ドローンの問題でいけば、その調査の目的によって、どういう用途向けのことを重点的に調べるべきか、技術的なことを調べるべきなのか、ビジネスへの用途を考えるべきかといった点を教えてくれるのです。つまりHowのやり方を教えてくれるということになります。

塗り絵に例えれば、先の1番目の目的は、「そもそも塗るべきところはそこではない」ということで、こちらの2番目は「きれいな色の塗り方」を教えてくれるという違いです。

「土俵を変える」とは?

言い方を変えると、これらの違いは「与えられた問題を早くうまく解く」ことと、そもそもその問題が正しいかどうかを疑ってかかり、「本当に解くべき問題を定義し直す」ことの違いです。問題解決の前にある問題の発見とその明確な定義という「上流」にさかのぼって、そもそもの土俵を変えてしまうことがメタ思考としてのWhy型思考の産物です。

これは「戦略」と「戦術」の違いにも通じます。「戦略」というのはいわば「メタの作戦」のことで、そもそもどの土俵で戦うのか、いかに自分の得意な領域に勝負を持ち込むのかというものであるのに対して、「戦術」というのは決められた土俵の中でいかに勝つかの作戦という違いです。これらが上流と下流の違いになることも先の問題発見と問題解決の関係と一緒と言えます。

メタ思考トレーニング,細谷功
(画像=webサイトより)

メタ思考トレーニング
細谷功 発売日: 2016年05月18日
メタ思考とは、「物事を一つ上の視点から考える」こと。その重要性はしばしば語られますが、実践するのは容易ではありません。例えば自分自身を「幽体離脱して上から見る」こと(=メタ認知)は、自己成長のためには必須の姿勢であるとよく言われますが、実際にそれができている人はそう多くはないでしょう。

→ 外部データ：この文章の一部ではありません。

(** The process id and the mode that [OpenOptions] gives to a new file. *)
Context (process_id : Z) (creation_mode : Z).

(** [OpenOptions::create_new] *)
Definition create_new (k : FileKey) : service unit :=
  fs_call (λ e, "failed creating " ++ display k ++ ": " ++ e)
    (w ← get;
     match tree w !! k with
     | Some _ => fail ("failed creating " ++ display k ++ ": File exists (os error 17)")
     | None => put k (Regular "" creation_mode)
     end).

(** [write_all] to a file that was just created: a failing one has written some of it. *)
Definition write_content (k : FileKey) (content : string) : service unit :=
  f ← next_fault;
  match f with
  | Some x =>
      _ ← put k (Regular (String.substring 0 (fault_written x) content) creation_mode);
      fail ("failed writing " ++ display k ++ ": " ++ fault_text x)
  | None => put k (Regular content creation_mode)
  end.

Definition set_mode (k : FileKey) (mode : Z) : service unit :=
  fs_call (λ e, "failed setting mode on " ++ display k ++ ": " ++ e)
    (w ← get;
     match tree w !! k with
     | Some (Regular c _) => put k (Regular c mode)
     | _ => mret tt
     end).

Definition rename (from : FileKey) (path : string) : service unit :=
  let failed e := "failed replacing " ++ path ++ " with " ++ display from ++ ": " ++ e in
  fs_call failed
    (w ← get;
     match tree w !! from, tree w !! key path with
     | None, _ => fail (failed "No such file or directory (os error 2)")
     | Some _, Some Directory => fail (failed "Is a directory (os error 21)")
     | Some n, _ => _ ← unlink from; put (key path) n
     end).

Definition try_write (temporary : FileKey) (path content : string) (mode : Z) : service unit :=
  _ ← write_content temporary content;
  _ ← fs_call (λ e, "failed syncing " ++ display temporary ++ ": " ++ e) (mret tt);
  _ ← set_mode temporary mode;
  rename temporary path.

(** The closure, and [if result.is_err()] behind it. *)
Definition write_or_remove (temporary : FileKey) (path content : string) (mode : Z) : service unit := λ w,
  let '(w1, result) := try_write temporary path content mode w in
  match result with
  | Err _ => ((remove_file temporary id w1).1, result)
  | _ => (w1, result)
  end.

Definition temporary_name (name : string) : string := "." ++ name ++ ".dynet-" ++ to_string process_id.

Definition atomic_write (path content : string) (mode : Z) : service unit :=
  parent_key ← lift (ok_or (parent path) (path ++ " has no parent directory"));
  b ← is_dir parent_key;
  if negb b then fail ("service carrier " ++ display parent_key ++ " is missing")
  else
    name ← lift (ok_or (opt_filter (λ n, utf8_valid (list_byte_of_string n)) (file_name path)) (path ++ " has an invalid file name"));
    let temporary := join_key parent_key (temporary_name name) in
    _ ← create_new temporary;
    write_or_remove temporary path content mode.

Definition remove_owned (path desired : string) (desired_mode : Z) : service bool :=
  state ← classify path desired desired_mode;
  match state with
  | Missing => mret false
  | Ready | ManagedUpdate =>
      _ ← remove_file (key path) (λ e, "failed removing " ++ path ++ ": " ++ e);
      mret true
  | _ => fail (path ++ " is " ++ label state ++ "; refusing to remove")
  end.
End files.

(** ** systemd.rs *)
Definition unit_path (paths : ServicePaths) : string := join (systemd_system_dir paths) "dynet.service".

Fixpoint any_whitespace (s : string) : bool :=
  match s with "" => false | String _ r => (0 <? ws_start s)%nat || any_whitespace r end.

Definition path_text (path : string) : outcome string string :=
  if negb (utf8_valid (list_byte_of_string path)) then Err ("service path " ++ path ++ " is not UTF-8")
  else if negb (is_absolute path) then Err ("service path " ++ path ++ " must be absolute")
  else Ok path.

Definition path_arg (path : string) : outcome string string :=
  value ← path_text path;
  if any_whitespace value then Err ("service path " ++ path ++ " must not contain whitespace") else Ok value.

Definition optional {A B E} (f : A → outcome E B) (o : option A) : outcome E (option B) :=
  match o with Some a => b ← f a; Ok (Some b) | None => Ok None end.

Definition unit_payload (user executable config : string) (environment : option string) : string :=
  unlines (List.app (List.app (List.app ["[Unit]"; "Description=dynet full-takeover runtime"; "After=network-online.target"; "Wants=network-online.target"; "";
    "[Service]"; "Type=simple"; "User=" ++ user]
    (match environment with Some p => ["EnvironmentFile=" ++ p] | None => [] end))
    ["ExecStartPre=+" ++ executable ++ " router-hooks cleanup --config " ++ config;
     "ExecStartPre=+" ++ executable ++ " hooks cleanup --config " ++ config;
     "ExecStartPre=+" ++ executable ++ " dns-mapping cleanup --config " ++ config;
     "ExecStartPre=+" ++ executable ++ " apply --auto";
     "ExecStart=" ++ executable ++ " run --config " ++ config;
     "ExecReload=/bin/kill -HUP $MAINPID";
     "ExecStopPost=+" ++ executable ++ " router-hooks cleanup --config " ++ config;
     "ExecStopPost=+" ++ executable ++ " hooks cleanup --config " ++ config;
     "ExecStopPost=+" ++ executable ++ " dns-mapping cleanup --config " ++ config;
     "Restart=on-failure"; "RestartSec=1s"; "KillSignal=SIGTERM"; "TimeoutStopSec=10s"; "LimitNOFILE=4096";
     "AmbientCapabilities=CAP_NET_ADMIN"; "CapabilityBoundingSet=CAP_NET_ADMIN"; "NoNewPrivileges=true"; ""; "[Install]"])
    ["WantedBy=multi-user.target"]).

Definition unit_content (spec : ServiceSpec) : outcome string string :=
  executable ← path_arg (spec_executable spec);
  config ← path_arg (spec_config spec);
  environment ← optional path_arg (spec_environment_file spec);
  Ok (managed_content (unit_payload (spec_user spec) executable config environment)).

(** ** procd.rs *)
Definition init_path (paths : ServicePaths) : string := join (procd_init_dir paths) "dynet".

(** [str::replace] of the single quote *)
Fixpoint escape_quotes (s : string) : string :=
  match s with
  | "" => ""
  | String c r => (if Ascii.eqb c "'" then "'\''" else String c "") ++ escape_quotes r
  end.

Definition shell_arg (path : string) : outcome string string :=
  value ← path_text path;
  Ok ("'" ++ escape_quotes value ++ "'").

Definition init_payload (executable config : string) (environment : option string) : string :=
  unlines (List.app ["#!/bin/sh /etc/rc.common"; ""; "USE_PROCD=1"; "START=95"; "STOP=10"; "";
    "start_service() {";
    "procd_open_instance";
    "procd_set_param command " ++ executable ++ " service supervise --config " ++ config;
    "procd_set_param respawn 3600 5 5";
    "procd_set_param stdout 1";
    "procd_set_param stderr 1";
    "procd_set_param limits nofile='4096 4096'" ++
      match environment with
      | Some p => nl ++ "    while IFS= read -r entry; do" ++ nl ++ "        case " ++ dq ++ "$entry" ++ dq ++ " in ''|'#'*) continue ;; esac" ++ nl ++
          "        procd_append_param env " ++ dq ++ "$entry" ++ dq ++ nl ++ "    done < " ++ p
      | None => ""
      end;
    "procd_close_instance"; "}"; "";
    "reload_service() {"; "procd_send_signal dynet '*' HUP"; "}"; "";
    "stop_service() {";
    executable ++ " router-hooks cleanup --config " ++ config;
    executable ++ " hooks cleanup --config " ++ config;
    executable ++ " dns-mapping cleanup --config " ++ config]
    ["}"]).

Definition init_content (spec : ServiceSpec) : outcome string string :=
  executable ← shell_arg (spec_executable spec);
  config ← shell_arg (spec_config spec);
  environment ← optional shell_arg (spec_environment_file spec);
  Ok (managed_content (init_payload executable config environment)).

(** ** The file of a manager ([lib.rs], [ServiceController::artifact]) *)
Record Artifact := { artifact_id : string; artifact_path : string; artifact_content : string; artifact_mode : Z }.
(* ===== verification/TakeoverScope.v ===== *)
(** * TakeoverScope: the traffic a router takes over

    [crates/dynet-capture/src/linux/scope.rs]: the interface and source networks whose traffic
    the nft chains of a router select, and which of them are accepted. *)
From Stdlib Require Import ZArith Lia Strings.Byte Ascii String.
From stdpp Require Import base list numbers option strings gmap sets.
From S2P Require Import Prelude Collections Net RustStd Model Stores ConfigData Forwarding Settings.
Local Open Scope string_scope.
Local Open Scope nat_scope.

Record TrafficScope := { interface : string; ipv4_sources : list string; ipv6_sources : list string }.

Module Scope.
Definition validate_interface (interface : string) : load unit :=
  if is_empty interface || (15 <? String.length interface) || negb (all_chars interface_char interface)
  then Err (Text "traffic scope interface must be a 1-15 character Linux interface name using letters, digits, _, ., :, or -")
  else Ok tt.

(** [require_canonical_v4] and [require_canonical_v6] *)
Definition require_canonical (w : Z) (show : Z → string) (label source : string) (address prefix : Z) : load unit :=
  let canonical := Z.land address (cidr_mask w prefix) in
  if (canonical =? address)%Z then Ok tt
  else Err (Format ("traffic scope " ++ label ++ " source {source:?} has host bits set; use {canonical}/{prefix}")
              [source; show canonical; to_string prefix]).

Definition validate_source (label source : string) (family : SourceFamily) : load unit :=
  let bad text := Err (Format ("traffic scope " ++ label ++ " source {source:?} " ++ text) [source]) in
  '(address, prefix) ← ok_or (split_once "/" source) (Format ("traffic scope " ++ label ++ " source {source:?} must be a CIDR") [source]);
  address ← ok_or (parse_ip address) (Format ("traffic scope " ++ label ++ " source {source:?} has an invalid address: {error}") [source]);
  prefix ← ok_or (parse_uint 8 prefix) (Format ("traffic scope " ++ label ++ " source {source:?} has an invalid prefix: {error}") [source]);
  match family, address with
  | SourceV4, V4 a => if (prefix <=? 32)%Z then require_canonical 32 ipv4_to_string label source a prefix else bad "has an out-of-range prefix"
  | SourceV6, V6 a => if (prefix <=? 128)%Z then require_canonical 128 ipv6_to_string label source a prefix else bad "has an out-of-range prefix"
  | SourceV4, V6 _ => bad "must be IPv4"
  | SourceV6, V4 _ => bad "must be IPv6"
  end.

(** One round of the loop of [validate_sources]. *)
Definition insert_source (label : string) (family : SourceFamily) (unique : gset string) (source : string) : load (gset string) :=
  _ ← validate_source label source family;
  if bool_decide (source ∈ unique) then Err (Text ("traffic scope contains duplicate " ++ label ++ " source CIDR " ++ source))
  else Ok ({[source]} ∪ unique).

Definition validate_sources (label : string) (sources : list string) (family : SourceFamily) : load unit :=
  if MAX_SOURCE_SELECTORS <? length sources then Err (Text ("traffic scope accepts at most 64 " ++ label ++ " source CIDRs"))
  else _ ← for_each (insert_source label family) ∅ sources; Ok tt.

Definition validate (scope : TrafficScope) (ipv6_enabled : bool) : load unit :=
  _ ← validate_interface (interface scope);
  _ ← validate_sources "IPv4" (ipv4_sources scope) SourceV4;
  _ ← validate_sources "IPv6" (ipv6_sources scope) SourceV6;
  if bool_decide (ipv4_sources scope = []) then Err (Text "traffic scope requires at least one IPv4 source CIDR")
  else if ipv6_enabled && bool_decide (ipv6_sources scope = []) then Err (Text "IPv6-enabled traffic scope requires at least one IPv6 source CIDR")
  else Ok tt.

(** ** What is accepted *)
Definition family_width (family : SourceFamily) : Z := match family with SourceV4 => 32 | SourceV6 => 128 end.

(** A network as CIDR notation has it: no bit of the address behind the prefix is set. *)
Definition network (family : SourceFamily) (source : string) : Prop :=
  ∃ base p a n, split_once "/" source = Some (base, p) ∧
    parse_ip base = Some (match family with SourceV4 => V4 a | SourceV6 => V6 a end) ∧ parse_uint 8 p = Some n ∧
    (n ≤ family_width family)%Z ∧ (a mod 2 ^ (family_width family - n) = 0)%Z.

Definition well_formed (scope : TrafficScope) (ipv6_enabled : bool) : Prop :=
  (0 < String.length (interface scope) ≤ 15 ∧ all_chars interface_char (interface scope) = true) ∧
  (0 < length (ipv4_sources scope) ≤ MAX_SOURCE_SELECTORS ∧ NoDup (ipv4_sources scope) ∧ Forall (network SourceV4) (ipv4_sources scope)) ∧
  (length (ipv6_sources scope) ≤ MAX_SOURCE_SELECTORS ∧ NoDup (ipv6_sources scope) ∧ Forall (network SourceV6) (ipv6_sources scope) ∧
   (ipv6_enabled = true → ipv6_sources scope ≠ [])).

(** ** Lemmas *)
Lemma land_mask_iff w p a : (0 ≤ p ≤ w)%Z → in_u w a → Z.land a (cidr_mask w p) = a ↔ (a mod 2 ^ (w - p) = 0)%Z.
Proof.
  intros Hp Ha. split; [by apply land_mask_aligned|]. intros Hm. apply Z.bits_inj'. intros k Hk. rewrite Z.land_spec, testbit_cidr_mask by lia.
  destruct (Z.lt_ge_cases k (w - p)) as [Hlow|Hlow].
  - rewrite <- (Z.mod_pow2_bits_low a (w - p) k), Hm, Z.bits_0 by lia. done.
  - destruct (Z.lt_ge_cases k w) as [Hw|Hw].
    + rewrite bool_decide_eq_true_2 by lia. apply andb_true_r.
    + rewrite (in_u_testbit w a k) by (done || lia). done.
Qed.

Lemma require_canonical_iff w show label s a p : (0 ≤ p ≤ w)%Z → in_u w a →
  require_canonical w show label s a p = Ok tt ↔ (a mod 2 ^ (w - p) = 0)%Z.
Proof.
  intros Hp Ha. rewrite <- land_mask_iff by done. unfold require_canonical. by destruct (Z.eqb_spec (Z.land a (cidr_mask w p)) a).
Qed.

Lemma validate_source_iff label s family : validate_source label s family = Ok tt ↔ network family s.
Proof.
  unfold validate_source, network. destruct (split_once "/" s) as [[base p]|] eqn:Es; cbn; [|split; [done|naive_solver]].
  destruct (parse_ip base) as [a|] eqn:Ea; cbn; [|split; [done|naive_solver]]. pose proof (parse_ip_wf _ _ Ea) as Hwf.
  destruct (parse_uint 8 p) as [n|] eqn:En; cbn; [|split; [done|naive_solver]]. apply parse_uint_range in En as Hn; [|done].
  destruct Hn as [Hn _]. destruct family, a as [a|a]; try (split; [done|naive_solver]).
  all: cbn [family_width].
  - destruct (Z.leb_spec n 32); [|split; [done|intros (? & ? & ? & ? & ? & ? & ? & ? & ?); simplify_eq; lia]].
    rewrite require_canonical_iff by (done || lia). split; [intros Hm; exists base, p, a, n; by split_and!|]. intros (? & ? & ? & ? & ? & ? & ? & ? & ?). by simplify_eq.
  - destruct (Z.leb_spec n 128); [|split; [done|intros (? & ? & ? & ? & ? & ? & ? & ? & ?); simplify_eq; lia]].
    rewrite require_canonical_iff by (done || lia). split; [intros Hm; exists base, p, a, n; by split_and!|]. intros (? & ? & ? & ? & ? & ? & ? & ? & ?). by simplify_eq.
Qed.

Lemma insert_source_Ok label family u s u' : insert_source label family u s = Ok u' ↔ network family s ∧ (s ∉ u) ∧ u' = ({[s]} ∪ u).
Proof.
  unfold insert_source. split.
  - intros [[] [Hs H]]%outcome_bind_Ok_inv. apply validate_source_iff in Hs. case_bool_decide; [done|]. split; [done|]. split; [done|]. congruence.
  - intros (Hn & Hu & ->). apply (validate_source_iff label) in Hn. rewrite Hn. cbn. by rewrite bool_decide_eq_false_2.
Qed.

Lemma insert_sources_Ok label family l u : is_ok (for_each (insert_source label family) u l) = true ↔
  NoDup l ∧ Forall (network family) l ∧ ∀ s, s ∈ l → s ∉ u.
Proof.
  revert u. induction l as [|s l IH]; intros u; cbn [for_each].
  { split; [intros _; split; [constructor|]; split; [constructor|]; by intros s ?%elem_of_nil|done]. }
  rewrite NoDup_cons, Forall_cons. destruct (insert_source label family u s) as [u'|e|] eqn:E; cbn.
  - apply insert_source_Ok in E as (Hn & Hu & ->). rewrite IH. setoid_rewrite elem_of_cons. set_solver.
  - split; [done|]. intros ([Hs Hd] & [Hn Hf] & Hu). assert (insert_source label family u s = Ok ({[s]} ∪ u)) as E'; [|congruence].
    apply insert_source_Ok. split; [done|]. split; [|done]. apply Hu. by left.
  - split; [done|]. intros ([Hs Hd] & [Hn Hf] & Hu). assert (insert_source label family u s = Ok ({[s]} ∪ u)) as E'; [|congruence].
    apply insert_source_Ok. split; [done|]. split; [|done]. apply Hu. by left.
Qed.

Lemma validate_sources_iff label l family : validate_sources label l family = Ok tt ↔
  length l ≤ MAX_SOURCE_SELECTORS ∧ NoDup l ∧ Forall (network family) l.
Proof.
  unfold validate_sources. destruct (Nat.ltb_spec MAX_SOURCE_SELECTORS (length l)); [split; [done|lia]|].
  pose proof (insert_sources_Ok label family l ∅) as Hi. assert (∀ s, s ∈ l → s ∉ (∅ : gset string)) as He by set_solver.
  destruct (for_each _ _ _); cbn in *; split; try done; naive_solver.
Qed.

Lemma validate_interface_iff i : validate_interface i = Ok tt ↔ 0 < String.length i ≤ 15 ∧ all_chars interface_char i = true.
Proof.
  unfold validate_interface. destruct i as [|c i]; [split; [done|cbn; lia]|]. cbn [is_empty String.eqb orb].
  destruct (Nat.ltb_spec 15 (String.length (String c i))); cbn [orb]; [split; [done|lia]|].
  destruct (all_chars interface_char (String c i)); cbn [negb]; split; try done; [|naive_solver]. intros _. split; [cbn [String.length] in *; lia|done].
Qed.

Lemma validate_no_panic scope ipv6_enabled : no_panic (validate scope ipv6_enabled).
Proof.
  assert (∀ w show label s a p, no_panic (require_canonical w show label s a p)) as Hc by (intros; unfold require_canonical; by destruct (_ =? _)%Z).
  assert (∀ label s family, no_panic (validate_source label s family)) as Hv.
  { intros label s family. unfold validate_source. apply no_panic_bind; [apply no_panic_ok_or|intros [base p] _]. apply no_panic_bind; [apply no_panic_ok_or|intros a _].
    apply no_panic_bind; [apply no_panic_ok_or|intros n _]. destruct family, a; try done; destruct (_ <=? _)%Z; done || apply Hc. }
  assert (∀ label l family, no_panic (validate_sources label l family)) as Hs.
  { intros label l family. unfold validate_sources. destruct (_ <? _); [done|]. apply no_panic_bind; [|done]. apply no_panic_for_each. intros u s.
    unfold insert_source. apply no_panic_bind; [apply Hv|intros _ _]. by case_bool_decide. }
  unfold validate. apply no_panic_bind; [unfold validate_interface; by destruct (_ || _)|intros _ _]. apply no_panic_bind; [apply Hs|intros _ _]. apply no_panic_bind; [apply Hs|intros _ _].
  case_bool_decide; [done|]. by destruct (_ && _).
Qed.

(** C24: a traffic scope is accepted exactly when its interface is a name of 1 to 15 allowed characters,
    there are between one and 64 different IPv4 networks and at most 64 different IPv6 networks (at least one
    when IPv6 is enabled), and no network has a bit set behind its prefix. *)
Theorem validate_iff scope ipv6_enabled : validate scope ipv6_enabled = Ok tt ↔ well_formed scope ipv6_enabled.
Proof.
  unfold validate, well_formed. rewrite !seq_ok, validate_interface_iff, !validate_sources_iff.
  destruct (ipv4_sources scope) as [|s4 l4]; cbn [length]; [rewrite bool_decide_eq_true_2 by done; split; [by intros (_ & _ & _ & ?)|intros (_ & [? _] & _); lia]|].
  rewrite bool_decide_eq_false_2 by done. destruct ipv6_enabled; cbn [andb].
  - case_bool_decide as E6; split.
    + by intros (_ & _ & _ & ?).
    + intros (_ & _ & _ & _ & _ & Hn). by destruct (Hn eq_refl).
    + intros (Hi & (H4 & H4') & H6 & _). split; [done|]. split; [split; [lia|done]|]. destruct H6 as (H6 & H6' & H6''). by split_and!.
    + intros (Hi & ([_ H4] & H4') & H6 & H6' & H6'' & _). tauto.
  - split.
    + intros (Hi & (H4 & H4') & H6 & _). split; [done|]. split; [split; [lia|done]|]. destruct H6 as (H6 & H6' & H6''). by split_and!.
    + intros (Hi & ([_ H4] & H4') & H6 & H6' & H6'' & _). tauto.
Qed.
End Scope.
Definition ensure_nft_chain (chain : string) : doing unit :=
  c ← on_fst (nft_chain_status runner chain);
  if is_ready c then mret tt
  else
    c' ← on_fst (nft_chain_status runner chain);
    if state_is InvalidHardFail c' then fail (NFT_FAMILY ++ " " ++ NFT_TABLE ++ " " ++ chain ++ " exists without its dynet owner marker")
    else
      let owner := dq ++ nft_chain_owner_marker chain ++ dq ++ ";" in
      _ ← required "nft" ["add"; "chain"; NFT_FAMILY; NFT_TABLE; chain; "{"; "comment"; owner; "}"];
      push ("created nft chain " ++ NFT_FAMILY ++ " " ++ NFT_TABLE ++ " " ++ chain).

(** The loops over a list of chains or rules. *)
Fixpoint each {A} (body : A → doing unit) (l : list A) : doing unit :=
  match l with [] => mret tt | a :: r => _ ← body a; each body r end.

Definition ensure_nft_chains : doing unit := each ensure_nft_chain NFT_CHAINS.

Definition delete_tun : doing unit :=
  c ← on_fst (tun_status runner);
  if negb (is_ready c) then mret tt
  else _ ← required "ip" ["link"; "delete"; "dev"; TUN_INTERFACE]; push ("deleted TUN interface " ++ TUN_INTERFACE).

Definition delete_nft_table : doing unit :=
  c ← on_fst (nft_status runner);
  if negb (is_ready c) then
    c' ← on_fst (nft_status runner);
    if state_is InvalidHardFail c' then fail "inet dynet exists without the dynet runtime owner marker; refusing cleanup" else mret tt
  else
    _ ← required "nft" ["delete"; "table"; NFT_FAMILY; NFT_TABLE];
    push ("deleted nft table " ++ NFT_FAMILY ++ " " ++ NFT_TABLE).

(** ** linux.rs: apply and cleanup *)
Definition ensure_files : doing unit :=
  _ ← ensure_directory (sysctl_dir paths);
  _ ← ensure_directory (rt_tables_dir paths);
  _ ← ensure_fragment sysctl_fragment sysctl_fragment_content;
  ensure_fragment rt_tables_fragment rt_tables_fragment_content.
Definition ensure_skeleton : doing unit :=
  _ ← ensure_tun; _ ← ensure_sysctl_loaded; _ ← ensure_nft_table; ensure_nft_chains.

Definition apply_with_runner (auto : bool) : service ApplyReport :=
  before ← doctor_with_runner runner;
  if has_hard_failures before then fail (failure_summary before)
  else if needs_auto before && negb auto then fail "dynet takeover requires --auto to create isolated fragments"
  else
    status ← status_with_runner runner;
    match collisions (status_runtime status) with
    | [] =>
        '(_, created) ← collecting (if auto then ensure_files else mret tt);
        '(_, runtime_actions) ← collecting (if auto then ensure_skeleton else mret tt);
        d ← doctor;
        mret {| apply_status := d; created := created; apply_actions := runtime_actions |}
    | l => fail ("dynet runtime skeleton found foreign or drifted artifacts and refuses to overwrite them: " ++ String.concat "; " l)
    end.

Definition cleanup_with_runner : service CleanupReport :=
  '(_, runtime_actions) ← collecting (_ ← delete_nft_table; delete_tun);
  '(_, removed) ← collecting (_ ← remove_owned_fragment sysctl_fragment; remove_owned_fragment rt_tables_fragment);
  mret {| removed := removed; cleanup_actions := runtime_actions |}.
End skeleton.

Definition apply (auto : bool) : service ApplyReport := apply_with_runner host_runner auto.
Definition cleanup : service CleanupReport := cleanup_with_runner host_runner.
End takeover.
(* ===== verification/Maintenance.v ===== *)
(** * Maintenance: retention and the size budget of the store

    [crates/dynet-runtime/src/persistence/maintenance.rs] and the budgets of
    [RuntimeStore::open_with_policy]. How many pages the tables take is SQLite's
    affair: each reading of the page counters is an argument. *)
From Stdlib Require Import ZArith Lia Strings.Byte Ascii String Sorting.Sorted.
From stdpp Require Import base list numbers option strings gmap sets.
From S2P Require Import Prelude Collections Net RustStd Model Stores Validation Traffic MatrixStats Matrix Bootstrap Observations Runtime Recovery ConfigData Forwarding Settings.
Local Open Scope string_scope.
Local Open Scope nat_scope.

Definition DATABASE_BUDGET_NUMERATOR : Z := 7.
Definition DATABASE_BUDGET_DENOMINATOR : Z := 8.
Definition HIGH_WATER_PERCENT : Z := 85.
Definition LOW_WATER_PERCENT : Z := 65.
Definition DELETE_BATCH_SIZE : nat := 512.

(** [u64::saturating_mul], [i64::saturating_sub] *)
Definition sat_mul_u64 (a b : Z) : Z := Z.min (a * b) (2 ^ 64 - 1).
Definition sat_sub_i64 (a b : Z) : Z := Z.max (a - b) (- 2 ^ 63).

Definition database_budget (p : PersistencePolicy) : Z :=
  sat_mul_u64 (max_bytes p) DATABASE_BUDGET_NUMERATOR / DATABASE_BUDGET_DENOMINATOR.

(** ** Page counters *)
Record PageMetrics := { page_size : Z; page_count : Z; freelist_count : Z }.

Definition allocated_bytes (m : PageMetrics) : Z := sat_mul_u64 (page_count m) (page_size m).
Definition live_bytes (m : PageMetrics) : Z := sat_mul_u64 (sat_sub (page_count m) (freelist_count m)) (page_size m).

(** ** Expiry *)
Definition cutoff (p : PersistencePolicy) (now : Z) : Z := sat_sub_i64 now (u64_to_i64 (as_millis (retention p))).

Definition prune_expired (p : PersistencePolicy) (now : Z) (o : Observations) : Observations :=
  let c := cutoff p now in
  {| runtime_events := List.filter (λ r, negb (er_observed_at r <? c)%Z) (runtime_events o);
     selection_decisions := List.filter (λ r, negb (dr_observed_at r <? c)%Z) (selection_decisions o);
     runtime_traffic_sessions :=
       filter (λ kr, negb ((sr_last_observed_at kr.2 <? c)%Z && completed_row kr.2) = true) (runtime_traffic_sessions o);
     matrix_shadow_decisions := List.filter (λ r, negb (hr_observed_at r <? c)%Z) (matrix_shadow_decisions o);
     last_row_id := last_row_id o |}.

(** ** Size *)

(** [delete from t where key in (select key from t order by ... limit n)] *)
Definition oldest {R} (order : R → R → comparison) (n : nat) (t : list R) : list R := firstn n (sort_by order t).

そこで本書では、メタ思考を実践するための二つの具体的な思考法(「Why型思考」と「アナロジー思考」)を紹介するとともに、それをトレーニングするための演習問題を多数用意しました。

……問題を解いていくうちに思考回路が変わり、考える力が飛躍的にアップする1冊!

細谷 功(ほそや・いさお)
ビジネスコンサルタント
1964年、神奈川県生まれ。東京大学工学部を卒業後、東芝を経て日本アーンスト&ヤングコンサルティング(現、㈱クニエ)入社。2012年より同社コンサルティングフェローに。ビジネスコンサルティングの傍ら、講演やセミナーを多数実施。『「Why型思考」が仕事を変える』『メタ思考トレーニング』(PHPビジネス新書)、『考える練習帳』(ダイヤモンド社)など著書多数。(『THE21オンライン』2019年09月10日 公開)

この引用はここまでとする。